• _INPUT DATA_
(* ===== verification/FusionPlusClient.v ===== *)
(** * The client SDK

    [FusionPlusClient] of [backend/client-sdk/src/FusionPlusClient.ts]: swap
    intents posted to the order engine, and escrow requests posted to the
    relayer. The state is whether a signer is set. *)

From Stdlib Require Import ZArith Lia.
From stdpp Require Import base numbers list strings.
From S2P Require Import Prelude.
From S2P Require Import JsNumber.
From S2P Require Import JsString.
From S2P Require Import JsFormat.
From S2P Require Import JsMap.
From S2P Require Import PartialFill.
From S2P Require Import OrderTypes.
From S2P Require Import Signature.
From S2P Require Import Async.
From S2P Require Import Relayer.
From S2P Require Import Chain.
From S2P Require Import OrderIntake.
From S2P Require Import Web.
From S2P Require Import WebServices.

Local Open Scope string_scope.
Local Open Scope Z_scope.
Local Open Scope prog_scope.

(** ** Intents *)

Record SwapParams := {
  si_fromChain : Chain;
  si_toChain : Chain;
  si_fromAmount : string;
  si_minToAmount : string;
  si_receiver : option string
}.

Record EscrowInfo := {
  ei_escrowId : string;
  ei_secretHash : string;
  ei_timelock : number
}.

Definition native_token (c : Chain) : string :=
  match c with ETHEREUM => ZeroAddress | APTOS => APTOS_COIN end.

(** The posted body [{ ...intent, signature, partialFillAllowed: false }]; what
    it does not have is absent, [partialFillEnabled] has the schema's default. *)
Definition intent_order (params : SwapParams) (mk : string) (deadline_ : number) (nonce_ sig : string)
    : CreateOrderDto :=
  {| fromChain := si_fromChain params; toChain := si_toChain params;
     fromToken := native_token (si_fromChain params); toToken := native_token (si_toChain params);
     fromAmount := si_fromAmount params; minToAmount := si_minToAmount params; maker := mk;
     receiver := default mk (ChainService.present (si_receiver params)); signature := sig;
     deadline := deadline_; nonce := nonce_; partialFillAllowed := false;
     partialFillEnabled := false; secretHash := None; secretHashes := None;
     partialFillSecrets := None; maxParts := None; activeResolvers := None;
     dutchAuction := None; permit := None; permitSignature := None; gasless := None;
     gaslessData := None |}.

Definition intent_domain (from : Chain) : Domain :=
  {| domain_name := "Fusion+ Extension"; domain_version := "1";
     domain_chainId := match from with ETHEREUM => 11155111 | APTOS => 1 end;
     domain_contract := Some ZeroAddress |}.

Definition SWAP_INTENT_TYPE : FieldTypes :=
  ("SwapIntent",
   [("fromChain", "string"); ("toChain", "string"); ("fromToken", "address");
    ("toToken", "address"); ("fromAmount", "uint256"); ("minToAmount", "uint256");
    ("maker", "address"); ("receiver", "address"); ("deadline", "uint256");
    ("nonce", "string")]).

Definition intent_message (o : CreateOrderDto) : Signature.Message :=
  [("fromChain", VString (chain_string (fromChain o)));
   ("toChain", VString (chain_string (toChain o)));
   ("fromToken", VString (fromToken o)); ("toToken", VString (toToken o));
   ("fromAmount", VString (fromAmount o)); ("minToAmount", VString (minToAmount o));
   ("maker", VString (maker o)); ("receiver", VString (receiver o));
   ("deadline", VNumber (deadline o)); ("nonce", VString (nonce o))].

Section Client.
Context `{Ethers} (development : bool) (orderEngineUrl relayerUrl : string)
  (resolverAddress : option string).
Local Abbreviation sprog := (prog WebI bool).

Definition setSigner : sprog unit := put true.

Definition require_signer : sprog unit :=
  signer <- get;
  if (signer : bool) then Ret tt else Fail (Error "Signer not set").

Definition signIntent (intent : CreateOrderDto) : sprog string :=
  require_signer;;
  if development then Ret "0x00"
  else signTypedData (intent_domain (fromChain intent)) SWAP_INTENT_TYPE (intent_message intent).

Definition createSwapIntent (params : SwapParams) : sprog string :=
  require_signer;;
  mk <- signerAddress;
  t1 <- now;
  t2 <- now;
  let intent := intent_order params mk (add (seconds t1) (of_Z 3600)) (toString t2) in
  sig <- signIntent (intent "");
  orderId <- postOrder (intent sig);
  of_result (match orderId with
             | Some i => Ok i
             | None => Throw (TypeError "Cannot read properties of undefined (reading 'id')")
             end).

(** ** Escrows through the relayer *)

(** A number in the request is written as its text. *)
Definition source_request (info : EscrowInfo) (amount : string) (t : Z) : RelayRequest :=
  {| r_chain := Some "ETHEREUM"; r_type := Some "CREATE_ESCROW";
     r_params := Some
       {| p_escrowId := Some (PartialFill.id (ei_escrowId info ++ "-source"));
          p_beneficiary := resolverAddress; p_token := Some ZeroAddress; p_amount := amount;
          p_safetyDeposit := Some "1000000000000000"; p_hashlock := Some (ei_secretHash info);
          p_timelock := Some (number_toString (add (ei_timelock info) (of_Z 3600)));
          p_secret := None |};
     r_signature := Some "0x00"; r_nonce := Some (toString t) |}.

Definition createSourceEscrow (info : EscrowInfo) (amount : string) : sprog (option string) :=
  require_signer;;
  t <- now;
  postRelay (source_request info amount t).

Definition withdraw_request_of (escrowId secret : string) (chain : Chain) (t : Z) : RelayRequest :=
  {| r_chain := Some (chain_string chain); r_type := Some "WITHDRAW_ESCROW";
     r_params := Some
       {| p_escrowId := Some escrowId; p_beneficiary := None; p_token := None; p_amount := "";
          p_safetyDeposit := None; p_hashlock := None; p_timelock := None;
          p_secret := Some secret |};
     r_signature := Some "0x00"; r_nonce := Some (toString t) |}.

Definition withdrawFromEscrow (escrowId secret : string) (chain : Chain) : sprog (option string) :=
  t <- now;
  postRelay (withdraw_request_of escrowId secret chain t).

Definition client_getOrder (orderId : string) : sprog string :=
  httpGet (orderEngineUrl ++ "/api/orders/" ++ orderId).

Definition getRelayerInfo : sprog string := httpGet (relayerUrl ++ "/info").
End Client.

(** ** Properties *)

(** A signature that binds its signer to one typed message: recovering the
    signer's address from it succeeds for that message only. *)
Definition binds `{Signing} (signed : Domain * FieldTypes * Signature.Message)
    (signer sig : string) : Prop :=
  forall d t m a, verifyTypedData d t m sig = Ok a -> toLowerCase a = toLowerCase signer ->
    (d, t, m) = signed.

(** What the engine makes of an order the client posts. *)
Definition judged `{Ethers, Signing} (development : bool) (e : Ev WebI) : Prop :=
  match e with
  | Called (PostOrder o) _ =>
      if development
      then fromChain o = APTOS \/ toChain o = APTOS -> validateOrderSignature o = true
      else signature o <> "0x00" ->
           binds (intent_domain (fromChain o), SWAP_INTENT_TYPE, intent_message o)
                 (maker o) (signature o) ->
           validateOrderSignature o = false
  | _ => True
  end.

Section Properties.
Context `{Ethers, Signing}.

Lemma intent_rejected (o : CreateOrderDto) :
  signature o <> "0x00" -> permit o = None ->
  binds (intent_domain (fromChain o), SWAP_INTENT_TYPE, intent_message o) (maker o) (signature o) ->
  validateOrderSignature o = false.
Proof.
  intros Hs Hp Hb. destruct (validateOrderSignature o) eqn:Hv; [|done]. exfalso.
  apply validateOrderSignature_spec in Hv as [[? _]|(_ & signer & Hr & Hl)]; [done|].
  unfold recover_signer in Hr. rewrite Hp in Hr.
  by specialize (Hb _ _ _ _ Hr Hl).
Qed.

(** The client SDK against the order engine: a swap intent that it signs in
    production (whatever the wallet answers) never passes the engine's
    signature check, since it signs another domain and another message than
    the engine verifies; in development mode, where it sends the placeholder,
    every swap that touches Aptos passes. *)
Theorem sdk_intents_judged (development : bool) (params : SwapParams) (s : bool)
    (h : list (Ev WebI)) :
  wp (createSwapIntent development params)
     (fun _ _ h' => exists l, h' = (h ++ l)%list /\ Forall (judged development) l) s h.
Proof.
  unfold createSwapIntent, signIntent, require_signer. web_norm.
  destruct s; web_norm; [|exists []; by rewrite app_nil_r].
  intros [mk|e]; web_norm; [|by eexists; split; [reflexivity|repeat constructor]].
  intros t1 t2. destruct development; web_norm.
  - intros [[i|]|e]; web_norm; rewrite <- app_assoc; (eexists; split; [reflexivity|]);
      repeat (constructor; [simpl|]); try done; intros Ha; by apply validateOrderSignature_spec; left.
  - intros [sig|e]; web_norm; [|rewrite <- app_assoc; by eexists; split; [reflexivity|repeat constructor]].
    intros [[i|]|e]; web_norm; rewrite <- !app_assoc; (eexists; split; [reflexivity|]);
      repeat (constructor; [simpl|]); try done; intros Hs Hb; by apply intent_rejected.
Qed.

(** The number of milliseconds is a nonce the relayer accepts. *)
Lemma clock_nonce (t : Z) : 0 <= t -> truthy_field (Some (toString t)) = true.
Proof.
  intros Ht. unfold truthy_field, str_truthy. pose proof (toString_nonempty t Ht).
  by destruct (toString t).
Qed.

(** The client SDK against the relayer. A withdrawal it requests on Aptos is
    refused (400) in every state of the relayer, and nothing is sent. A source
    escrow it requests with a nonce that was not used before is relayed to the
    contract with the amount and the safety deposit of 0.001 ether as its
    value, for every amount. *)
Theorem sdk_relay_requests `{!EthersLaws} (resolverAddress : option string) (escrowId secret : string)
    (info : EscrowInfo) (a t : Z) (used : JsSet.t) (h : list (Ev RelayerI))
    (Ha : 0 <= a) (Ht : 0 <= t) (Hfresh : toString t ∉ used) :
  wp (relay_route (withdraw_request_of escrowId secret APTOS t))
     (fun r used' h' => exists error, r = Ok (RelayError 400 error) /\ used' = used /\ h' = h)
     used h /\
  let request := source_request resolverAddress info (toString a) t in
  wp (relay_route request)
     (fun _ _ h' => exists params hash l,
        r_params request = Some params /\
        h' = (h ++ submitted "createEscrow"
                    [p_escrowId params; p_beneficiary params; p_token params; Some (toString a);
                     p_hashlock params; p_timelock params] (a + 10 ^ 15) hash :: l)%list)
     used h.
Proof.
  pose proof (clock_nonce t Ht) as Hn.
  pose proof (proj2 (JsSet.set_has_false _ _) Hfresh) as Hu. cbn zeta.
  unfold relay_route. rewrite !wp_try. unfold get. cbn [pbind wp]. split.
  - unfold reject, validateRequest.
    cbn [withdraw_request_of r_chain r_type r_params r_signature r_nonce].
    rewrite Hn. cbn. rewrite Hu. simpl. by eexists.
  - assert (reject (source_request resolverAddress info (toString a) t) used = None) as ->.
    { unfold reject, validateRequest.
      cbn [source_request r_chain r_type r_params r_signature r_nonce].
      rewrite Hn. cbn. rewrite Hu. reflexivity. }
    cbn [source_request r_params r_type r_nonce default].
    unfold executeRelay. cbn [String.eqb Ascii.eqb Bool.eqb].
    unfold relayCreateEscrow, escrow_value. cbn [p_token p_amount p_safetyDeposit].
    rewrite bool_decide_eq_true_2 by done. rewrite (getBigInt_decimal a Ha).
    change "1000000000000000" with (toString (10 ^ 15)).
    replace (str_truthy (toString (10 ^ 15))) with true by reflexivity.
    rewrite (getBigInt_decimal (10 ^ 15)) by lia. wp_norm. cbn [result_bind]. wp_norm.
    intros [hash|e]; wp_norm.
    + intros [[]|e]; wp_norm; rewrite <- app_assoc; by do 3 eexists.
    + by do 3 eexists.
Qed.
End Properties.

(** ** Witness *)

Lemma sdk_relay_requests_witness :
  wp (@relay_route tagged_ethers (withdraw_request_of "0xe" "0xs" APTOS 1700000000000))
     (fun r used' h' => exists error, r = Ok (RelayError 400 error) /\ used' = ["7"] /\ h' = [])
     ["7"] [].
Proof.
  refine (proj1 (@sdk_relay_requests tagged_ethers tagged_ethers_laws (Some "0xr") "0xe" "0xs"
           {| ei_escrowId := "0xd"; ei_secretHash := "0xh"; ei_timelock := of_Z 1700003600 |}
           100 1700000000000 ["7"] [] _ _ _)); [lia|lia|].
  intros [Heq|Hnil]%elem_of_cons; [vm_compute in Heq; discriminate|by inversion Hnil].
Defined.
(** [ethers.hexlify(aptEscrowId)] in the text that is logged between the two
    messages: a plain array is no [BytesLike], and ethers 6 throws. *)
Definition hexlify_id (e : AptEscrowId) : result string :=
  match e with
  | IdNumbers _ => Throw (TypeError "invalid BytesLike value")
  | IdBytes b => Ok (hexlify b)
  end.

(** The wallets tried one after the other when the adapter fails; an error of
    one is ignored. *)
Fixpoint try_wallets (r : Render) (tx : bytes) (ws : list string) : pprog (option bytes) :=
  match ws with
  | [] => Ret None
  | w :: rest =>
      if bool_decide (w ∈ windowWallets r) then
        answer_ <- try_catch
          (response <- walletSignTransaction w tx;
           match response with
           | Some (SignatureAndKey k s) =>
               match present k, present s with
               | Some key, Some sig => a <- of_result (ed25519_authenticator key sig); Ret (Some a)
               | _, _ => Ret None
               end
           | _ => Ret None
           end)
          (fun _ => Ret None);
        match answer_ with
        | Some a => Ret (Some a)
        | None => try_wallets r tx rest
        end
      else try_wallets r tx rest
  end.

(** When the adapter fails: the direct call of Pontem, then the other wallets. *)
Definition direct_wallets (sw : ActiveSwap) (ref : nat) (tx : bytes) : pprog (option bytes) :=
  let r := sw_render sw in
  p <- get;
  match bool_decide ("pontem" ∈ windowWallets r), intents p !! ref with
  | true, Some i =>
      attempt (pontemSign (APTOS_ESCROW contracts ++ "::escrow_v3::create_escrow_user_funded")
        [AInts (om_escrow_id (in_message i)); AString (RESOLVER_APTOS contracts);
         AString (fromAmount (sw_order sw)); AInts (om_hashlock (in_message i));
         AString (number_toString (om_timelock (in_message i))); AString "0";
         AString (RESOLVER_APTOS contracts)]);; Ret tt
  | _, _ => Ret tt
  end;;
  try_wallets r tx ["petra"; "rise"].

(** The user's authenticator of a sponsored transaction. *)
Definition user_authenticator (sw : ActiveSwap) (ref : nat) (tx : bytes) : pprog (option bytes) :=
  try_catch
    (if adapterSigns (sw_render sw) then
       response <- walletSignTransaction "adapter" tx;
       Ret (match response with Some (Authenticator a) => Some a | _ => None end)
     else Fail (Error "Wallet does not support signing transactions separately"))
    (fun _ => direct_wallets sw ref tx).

• _WHAT YOU HAVE TO DO_
Output exactly the lines of the records from the first through the one bearing "dutchAuction := None;", both ends included.

• _EXERCISE RESULT_
(* ===== verification/FusionPlusClient.v ===== *)
(** * The client SDK

    [FusionPlusClient] of [backend/client-sdk/src/FusionPlusClient.ts]: swap
    intents posted to the order engine, and escrow requests posted to the
    relayer. The state is whether a signer is set. *)

From Stdlib Require Import ZArith Lia.
From stdpp Require Import base numbers list strings.
From S2P Require Import Prelude.
From S2P Require Import JsNumber.
From S2P Require Import JsString.
From S2P Require Import JsFormat.
From S2P Require Import JsMap.
From S2P Require Import PartialFill.
From S2P Require Import OrderTypes.
From S2P Require Import Signature.
From S2P Require Import Async.
From S2P Require Import Relayer.
From S2P Require Import Chain.
From S2P Require Import OrderIntake.
From S2P Require Import Web.
From S2P Require Import WebServices.

Local Open Scope string_scope.
Local Open Scope Z_scope.
Local Open Scope prog_scope.

(** ** Intents *)

Record SwapParams := {
  si_fromChain : Chain;
  si_toChain : Chain;
  si_fromAmount : string;
  si_minToAmount : string;
  si_receiver : option string
}.

Record EscrowInfo := {
  ei_escrowId : string;
  ei_secretHash : string;
  ei_timelock : number
}.

Definition native_token (c : Chain) : string :=
  match c with ETHEREUM => ZeroAddress | APTOS => APTOS_COIN end.

(** The posted body [{ ...intent, signature, partialFillAllowed: false }]; what
    it does not have is absent, [partialFillEnabled] has the schema's default. *)
Definition intent_order (params : SwapParams) (mk : string) (deadline_ : number) (nonce_ sig : string)
    : CreateOrderDto :=
  {| fromChain := si_fromChain params; toChain := si_toChain params;
     fromToken := native_token (si_fromChain params); toToken := native_token (si_toChain params);
     fromAmount := si_fromAmount params; minToAmount := si_minToAmount params; maker := mk;
     receiver := default mk (ChainService.present (si_receiver params)); signature := sig;
     deadline := deadline_; nonce := nonce_; partialFillAllowed := false;
     partialFillEnabled := false; secretHash := None; secretHashes := None;
     partialFillSecrets := None; maxParts := None; activeResolvers := None;
     dutchAuction := None; permit := None; permitSignature := None; gasless := None;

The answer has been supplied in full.